20 In reaching that conclusion, the Tribunal took into account that following the hearing, but before the Tribunal handed down its decision, the outstanding primary tax and superannuation guarantee charge liabilities owed by Mr Delis and the entities which he controls had been discharged. The Tribunal was of the view that the fact that Mr Delis and those entities were now tax compliant did not go to the fitness and propriety of Mr Delis or Delis Enterprises to conduct the practice of a registered tax agent. Earlier at [98]–[99], the Tribunal had noted as follows:
98. However, Mr Delis, in a belated attempt to show that in his personal capacity and as a director of Delis Enterprises and Pinia Investment Holdings, was now compliant, after the conclusion of the hearing and certainly after both parties had concluded their cases, provided to the Tribunal evidence of primary tax payments and payment of the Superannuation Guarantee Charge liability. I did not grant the applicant leave to lodge further evidentiary material following the conclusion of the hearing. Nevertheless, I have mentioned those payments in these reasons for decision. The purpose for doing so is to allow me to make the observation that Mr Delis’[s] pattern of behaviour has again been repeated. When under significant pressure from the ATO and, subsequently, the TPB, at the risk of having legal proceedings brought for the recovery of debts owed to the ATO or the risk of losing his registration as a tax agent, Mr Delis is dragged reluctantly to the compliance table. Absent such threats, there was no evidence that Mr Delis would have complied with his tax or superannuation guarantee obligations. In fact more significantly, it also strongly suggests that without serious threats being made against his ability to earn an income as he has done in the past, he is unlikely to comply with taxation laws in the future.

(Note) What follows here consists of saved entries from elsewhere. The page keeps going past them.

Lemma kept_node cap c ms G G' : g_node G' = g_node G → g_cfg G' = g_cfg G → kept cap c ms G → kept cap c ms G'.
Proof. unfold kept, fits, g_table. by intros -> ->. Qed.

Lemma kept_commit E c cap ms G s G' d : gateDecision E c G s = Ok (G', d) → kept cap c ms G →
  (∀ m, capM E (g_node G) = Ok m → m ≤ cap) → kept cap c ms (committed s d G').1.
Proof.
  intros Hd (H1 & H2 & H3) Hm. destruct (decision_frame _ _ _ _ _ _ Hd) as (Hn & Hc & _).
  destruct (commit_cfg s d G') as [C1 C2]. split; [congruence|]. split; [congruence|]. by apply (commit_fits E c G).
Qed.

Lemma kept_promote E c cap ms G s G' b : promote E c G s = Ok (G', b) → kept cap c ms G →
  (∀ m, capM E (g_node G) = Ok m → m ≤ cap) → kept cap c ms G'.
Proof.
  unfold promote. intros Hp Hk Hm. destruct (gateDecision E c G s) as [[G1 d]|] eqn:Ed; [|done]. cbn [fst snd mbind js_result_bind] in Hp.
  pose proof (kept_commit _ _ _ _ _ _ _ _ Ed Hk Hm) as Hkc.
  destruct (decision_frame _ _ _ _ _ _ Ed) as (Hn & Hc & _).
  assert (∀ a dflt, kept cap c ms (committed s d (reclass E s a dflt G1).1).1) as Hr.
  { intros a dflt. unfold reclass. destruct (e_reclass E); [|done]. cbn [fst]. revert Hkc. by destruct d as [[| |]|]. }
  assert (kept cap c ms G1) as Hk1 by (by apply (kept_node cap c ms G)).
  destruct d as [[|key t|k near]|why].
  - destruct (reclass _ _ _ _ _) as [G2 rc] eqn:Er. specialize (Hr None (mk_rclass (Some true) (Some false))). rewrite Er in Hr.
    destruct (refused_reclass rc); injection Hp as <- <-; [|exact Hr].
    pose proof (reclass_frame E s None (mk_rclass (Some true) (Some false)) G1) as (F1 & F2 & _). rewrite Er in F1, F2.
    by apply (kept_node cap c ms G1).
  - destruct (reclass _ _ _ _ _) as [G2 rc] eqn:Er. specialize (Hr None (mk_rclass (Some true) (Some false))). rewrite Er in Hr.
    destruct (refused_reclass rc); injection Hp as <- <-; [|exact Hr].
    pose proof (reclass_frame E s None (mk_rclass (Some true) (Some false)) G1) as (F1 & F2 & _). rewrite Er in F1, F2.
    by apply (kept_node cap c ms G1).
  - destruct (gateCommit_cases s (Yes (Swap k near)) G1) as [Eg|[x Eg]]; rewrite Eg in Hp; [|done].
    injection Hp as <- <-. destruct (reclass_frame E s (key_big k) (mk_rclass (Some true) (Some false))
      (committed s (Yes (Swap k near)) G1).1) as (F1 & F2 & _). exact (kept_node cap c ms _ _ F1 F2 Hkc).
  - by injection Hp as <- <-.
Qed.
Definition findKClosest (N : node) (targetId : jsv) (K alpha : nat) (skipDead : bool) (es : list renv)
    : js_result (fk * list Z) :=
  match targetId with
  | JBig target => let st := rounds (n_id N) target K alpha skipDead es (start N) in Ok (st, topK target K (known st))
  | _ => Throw typeError
  end.

(** * Lemmas *)

Lemma add_spec ks vs : ∀ z, z ∈ foldl addCandidate ks vs ↔ z ∈ ks ∨ JBig z ∈ vs.
Proof.
  revert ks. induction vs as [|v vs IH]; intros ks z; cbn.
  { split; [by left|]. intros [H|H]; [done|by apply elem_of_nil in H]. }
  rewrite IH, elem_of_cons. unfold addCandidate. destruct v; try naive_solver.
  case_bool_decide; [naive_solver|]. rewrite elem_of_app, list_elem_of_singleton. naive_solver.
Qed.

Lemma add_nodup ks vs : NoDup ks → NoDup (foldl addCandidate ks vs).
Proof.
  revert ks. induction vs as [|v vs IH]; intros ks Hn; [done|]. cbn. apply IH. unfold addCandidate. destruct v; try done.
  case_bool_decide; [done|]. apply NoDup_app. split_and!; [done| |apply NoDup_singleton].
  by intros x Hx ->%list_elem_of_singleton.
Qed.

Lemma add_prefix ks vs : ∃ l, foldl addCandidate ks vs = ks ++ l.
Proof.
  revert ks. induction vs as [|v vs IH]; intros ks; [exists []; by rewrite app_nil_r|]. cbn.
  destruct (IH (addCandidate ks v)) as [l ->]. unfold addCandidate. destruct v; try by exists l.
  case_bool_decide; [by exists l|]. eexists. by rewrite <- app_assoc.
Qed.

Section facts.
Context (me target : Z) (K alpha : nat) (skipDead : bool).

Lemma elem_by_dist ks p : p ∈ by_dist target ks ↔ p ∈ ks.
Proof. apply elem_of_sort_by. Qed.

Lemma topK_in ks p : p ∈ topK target K ks → p ∈ ks.
Proof. intros Hp. apply elem_by_dist. rewrite <- (take_drop K (by_dist target ks)). apply elem_of_app. by left. Qed.

Lemma toQuery_spec ks vs : NoDup ks →
  let q := toQuery target K alpha ks vs in
  NoDup q ∧ (∀ p, p ∈ q → p ∈ ks ∧ p ∉ vs) ∧ (length q ≤ alpha)%nat.
Proof.
  intros Hn. cbn zeta. unfold toQuery. set (top := topK target K ks).
  assert (NoDup (by_dist target ks)) as Hd by (unfold by_dist; by rewrite sort_by_perm).
  assert (NoDup top) as Ht by (unfold top, topK; rewrite <- (take_drop K) in Hd; by apply NoDup_app in Hd as (? & _)).
  assert (∀ p, p ∈ top → p ∈ ks) as Hin by apply topK_in.
  set (q := take alpha (filter (λ p, p ∉ vs) top)).
  assert (NoDup q) as Hq.
  { pose proof (NoDup_filter (λ p, p ∉ vs) top Ht) as H. rewrite <- (take_drop alpha) in H. by apply NoDup_app in H as (? & _). }
  assert (∀ p, p ∈ q → p ∈ top ∧ p ∉ vs) as Hqin.
  { intros p Hp. assert (p ∈ filter (λ p, p ∉ vs) top) as H by (rewrite <- (take_drop alpha (filter _ top)); apply elem_of_app; by left).
    apply list_elem_of_filter in H. tauto. }
  assert (length q ≤ alpha)%nat as Hlen by (unfold q; rewrite length_take; lia).
  destruct (_ <? _)%nat eqn:El.
  2: { split_and!; [done| |done]. intros p Hp. destruct (Hqin p Hp). auto. }
  set (r := filter (λ p, p ∉ vs ∧ p ∉ top) (by_dist target ks)).
  assert (∀ n p, p ∈ take n r → p ∈ ks ∧ p ∉ vs ∧ p ∉ top) as Hr.
  { intros n p Hp. assert (p ∈ r) as H by (rewrite <- (take_drop n r); apply elem_of_app; by left).
    apply list_elem_of_filter in H as [[H1 H2] H3]. pose proof (proj1 (elem_by_dist _ _) H3). auto. }
  split_and!.
  - apply NoDup_app. split_and!; [done| |].
    + intros p Hp Hp'. destruct (Hqin p Hp), (Hr _ p Hp') as (_ & _ & ?). done.
    + pose proof (NoDup_filter (λ p, p ∉ vs ∧ p ∉ top) _ Hd) as H. rewrite <- (take_drop (alpha - length q)) in H.
      by apply NoDup_app in H as (? & _).
  - intros p [Hp|Hp]%elem_of_app; [destruct (Hqin p Hp)|destruct (Hr _ p Hp) as (? & ? & _)]; auto.
  - rewrite length_app, length_take. lia.
Qed.
(* ===== verification/SubTree.v ===== *)
(** SubTree.v - the subscription tree of one topic (src/src/pubsub/wireHandlers.js [_accept],
    [_pickChild], [_promoteChild], [_settleDelegation], [_onAdopt], [_onAdoptAck], [_onUnsub],
    [_replayTo], [_fanout]; the demand of topicLifetime.js; the seat sweep of repairPlane.js).

    A [tree] is what these methods read and write of a role object. A key of
    [role.subscribers] or [role.children] is the lower-case text the frame carried, which passed
    [isHexId]; on such a text [idBig] does not throw ([HexId.isHexId_asId]). A [since] is an integer, or not
    a number.
    [adoptChild] of rootClaim.js (modelled in RootClaim.v) decides whether a node adopts: its
    result is an argument of [onAdopt]. *)
From stdpp Require Import base gmap sets list strings.
From Stdlib Require Import ZArith Lia.
From S2P Require Import Prelude HexId Role.
#[local] Open Scope Z_scope.
#[local] Open Scope js_scope.

(** * Data *)

Inductive skind := SReader | SChild | SStandby.
#[export] Instance skind_eq_dec : EqDecision skind.
Proof. solve_decision. Defined.

Record seat := mk_seat { st_since : Z; st_lastRenewed : Z; st_kind : skind; st_demand : Z }.
Record pend := mk_pend { pd_child : string; pd_subs : list string; pd_at : Z }.
(** [idBig] of a key. *)
Definition idz (s : string) : Z := default 0 (idBigS s).

Record tree := mk_tree {
  tr_topic : Z; tr_isRoot : bool; tr_epoch : Z;
  seats : jmap string seat;               (** [role.subscribers] *)
  kids : list string;                     (** [role.children], in insertion order *)
  pending : jmap string pend;        (** [role.merge.pendingDelegation], by nonce *)
  lastDemandAt : Z;
  tr_cache : list entry; tr_tombs : jmap string tomb
}.
Definition with_seats (v : jmap string seat) (r : tree) : tree :=
  mk_tree (tr_topic r) (tr_isRoot r) (tr_epoch r) v (kids r) (pending r) (lastDemandAt r) (tr_cache r) (tr_tombs r).
Definition with_kids (v : list string) (r : tree) : tree :=
  mk_tree (tr_topic r) (tr_isRoot r) (tr_epoch r) (seats r) v (pending r) (lastDemandAt r) (tr_cache r) (tr_tombs r).
Definition with_pending (v : jmap string pend) (r : tree) : tree :=
  mk_tree (tr_topic r) (tr_isRoot r) (tr_epoch r) (seats r) (kids r) v (lastDemandAt r) (tr_cache r) (tr_tombs r).
Definition with_demand (v : Z) (r : tree) : tree :=
  mk_tree (tr_topic r) (tr_isRoot r) (tr_epoch r) (seats r) (kids r) (pending r) v (tr_cache r) (tr_tombs r).

(** What the manager supplies. *)
Record senv := mk_senv {
  e_now : Z; e_self : Z; maxDirect : Z; topicLifetime : bool; attachEcho : bool; e_tombAuth : bool;
  childCooldown : jmap string Z; childCooldownMs : Z; dropMs : Z;
  e_attachGen : option (string * Z)      (** the generation [_attach] holds for the topic *)
}.

(** The entries of a DELIVER, and the calls that leave the methods. *)
Inductive dmsg := DBody (c : entry) | DDel (d : delmark).
Inductive out :=
| ODeliver (to_ : Z) (msgs : list dmsg) (g : option (string * Z)) (attach : option string) (delegate : option string)
| OApp (m : dmsg)
| OAdopt (to_ parent : Z) (subs : list (string * option Z)) (nonce : string)
| OAck (to_ : Z) (nonce : string) (accepted_ : list string) (refused : bool)
| OSendSubscribe.

Definition REPLAY_CHUNK_BYTES : Z := 96 * 1024.
Definition DELEGATE_BATCH : nat := 8.
Definition ADOPT_ACK_MS : Z := 5000.

Definition seatKindOf (standby : bool) (demand : option Z) : skind * Z :=
  if standby then (SStandby, 0)
  else match demand with Some d => (SChild, Z.max 0 (to_int32 d)) | None => (SReader, 1) end.

Definition roleDemand (tr : tree) : Z :=
  foldl (λ n p, match st_kind p.2 with
                | SStandby => n
                | SChild => n + to_int32 (st_demand p.2)
                | SReader => n + 1
                end) 0 (seats tr).

(** [_genCarried] where topicLifetime is armed, else nothing. *)
Definition genOf (E : senv) (tr : tree) : string * Z := (lc (idHex (e_self E)), to_int32 (tr_epoch tr)).
Definition genCarried (E : senv) (tr : tree) : option (string * Z) :=
  if topicLifetime E then if tr_isRoot tr then Some (genOf E tr) else e_attachGen E else None.

(** * Replay *)

Record rp := mk_rp { rp_batch : list entry; rp_bytes : Z; rp_out : list (list entry) }.
Definition flush (s : rp) : rp :=
  match rp_batch s with [] => s | b => mk_rp [] 0 (rp_out s ++ [b]) end.
Definition push (s : rp) (c : entry) : rp :=
  let s := if REPLAY_CHUNK_BYTES <? rp_bytes s + e_bytes c then flush s else s in
  mk_rp (rp_batch s ++ [c]) (rp_bytes s + e_bytes c) (rp_out s).
Definition not_after (since : option Z) (c : entry) : bool :=
  match since with Some z => publishTs c <=? z | None => false end.
Definition replay_bodies (tr : tree) (since : option Z) (latest : bool) : list (list entry) :=
  let sel := filter (λ c, not_after since c = false) (tr_cache tr) in
  let s := foldl push (mk_rp [] 0 []) sel in
  let s := if latest then
             match last (tr_cache tr) with
             | Some newest =>
                 if bool_decide (e_msgId newest ∈ e_msgId <$> sel) then s
                 else let s := if REPLAY_CHUNK_BYTES <? rp_bytes s + e_bytes newest then flush s else s in
                      mk_rp (rp_batch s ++ [newest]) (rp_bytes s) (rp_out s)
             | None => s
             end
           else s in
  rp_out (flush s).
Definition replay_dels (E : senv) (tr : tree) : list delmark :=
  omap (λ p, if e_now E <? t_exp p.2
             then Some (mk_delmark p.1 (t_killTs p.2) (t_signer p.2) (t_seq p.2) (if e_tombAuth E then t_kill p.2 else None))
             else None) (tr_tombs tr).

Definition replayTo (E : senv) (tr : tree) (sub : string) (since : option Z) (ping latest : bool) (attach : option string) : list out :=
  let a := if topicLifetime E then truthy attach else None in
  let send := λ ms, ODeliver (idz sub) ms (genCarried E tr) a None in
  let chunks := replay_bodies tr since latest in
  let dels := replay_dels E tr in
  if idz sub =? e_self E then (OApp ∘ DBody <$> concat chunks) ++ (OApp ∘ DDel <$> dels)
  else
    let o := ((λ b, send (DBody <$> b)) <$> chunks) ++ (match dels with [] => [] | _ => [send (DDel <$> dels)] end) in
    match o with [] => if ping then [send []] else [] | _ => o end.

Definition fanout (E : senv) (tr : tree) (m : dmsg) (exclude : option string) : list out :=
  (λ sub, ODeliver (idz sub) [m] (genCarried E tr) None None) <$> filter (λ sub, exclude ≠ Some sub) (seats tr).*1.

(** * Seating *)

Definition pick_step (tr : tree) (target : Z) (best : option string) (c : string) : option string :=
  if jhas (seats tr) c
  then match best with
       | Some b => if xorDistance (idz c) target <? xorDistance (idz b) target then Some c else best
       | None => Some c
       end
  else best.
(** The stale children met are dropped: all of them, the scan is a full one. *)
Definition pickChild (tr : tree) (subHex : string) : tree * option string :=
  (with_kids (filter (λ c, jhas (seats tr) c = true) (kids tr)) tr, foldl (pick_step tr (idz subHex)) None (kids tr)).

Definition pendingSubs (tr : tree) : list string := concat (pd_subs ∘ snd <$> pending tr).
Definition leaf_step (E : senv) (tr : tree) (acc : list string) (p : string * seat) : list string :=
  if bool_decide (p.1 ∈ kids tr) || bool_decide (p.1 ∈ pendingSubs tr) then acc
  else if bool_decide (st_kind p.2 = SStandby) then acc
  else if topicLifetime E && bool_decide (acc = []) && (e_now E <? default 0 (jget (childCooldown E) p.1)) then acc
  else acc ++ [p.1].
Definition leaves (E : senv) (tr : tree) : list string := foldl (leaf_step E tr) [] (seats tr).

Definition add_kid (c : string) (l : list string) : list string := if bool_decide (c ∈ l) then l else l ++ [c].
Definition sinceOf (tr : tree) (s : string) : option Z := st_since <$> jget (seats tr) s.
Definition delegateTo (E : senv) (c : string) (subs : list (string * option Z)) (nonce : string) : out :=
  OAdopt (idz c) (e_self E) subs nonce.

Definition promoteChild (E : senv) (nonce : string) (tr : tree) : option (tree * list out) :=
  match leaves E tr with
  | leaf :: (_ :: _) as rest =>
      let batch := take DELEGATE_BATCH (tail (leaves E tr)) in
      let tr1 := with_kids (add_kid leaf (kids tr)) tr in
      let tr2 := with_pending (jset (pending tr1) nonce (mk_pend leaf batch (e_now E))) tr1 in
      Some (tr2, delegateTo E leaf ((λ s, (s, sinceOf tr s)) <$> batch) nonce ::
                 (if topicLifetime E then (λ s, ODeliver (idz s) [] (genCarried E tr) None (Some leaf)) <$> batch else []))
  | _ => None
  end.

99. In my opinion, the evidence discloses a pattern of behaviour by Mr Delis which is, understandably, of serious concern to the TPB. Despite being warned, following the TPB’s investigation into the conduct of Delis Enterprises as a registered tax agent, and receiving a written caution which warned Mr Delis that failure to bring its lodgment and debt status up to date may adversely affect its (and as a consequence his) renewal of registration, that did not happen. It was not until his and Delis Enterprises’ applications for renewal of registration were rejected and Mr Delis sought review by the Tribunal of those decisions that steps were taken to remedy the failures to lodge outstanding returns and pay outstanding tax. That behaviour says much about Mr Delis’[s] integrity and character, none of which is good. Although I have no doubt that Mr Delis has at all times been aware of his obligations to meet his taxation liabilities and lodgment requirements, he has not complied, not for reasons of ill health or lack of funds, but rather because he has preferred to make personal use of those monies to which he was not entitled. In my opinion, the evidence plainly discloses a pattern of behaviour which is manipulative and self-serving. These are not the characteristics of an individual who is of good fame, integrity and character. I find that Mr Delis is not [a] fit and proper person to be registered as a tax agent under the TASA. It follows that because he is the sole director of Delis Enterprises, Delis Enterprises is not eligible to be registered as a tax agent.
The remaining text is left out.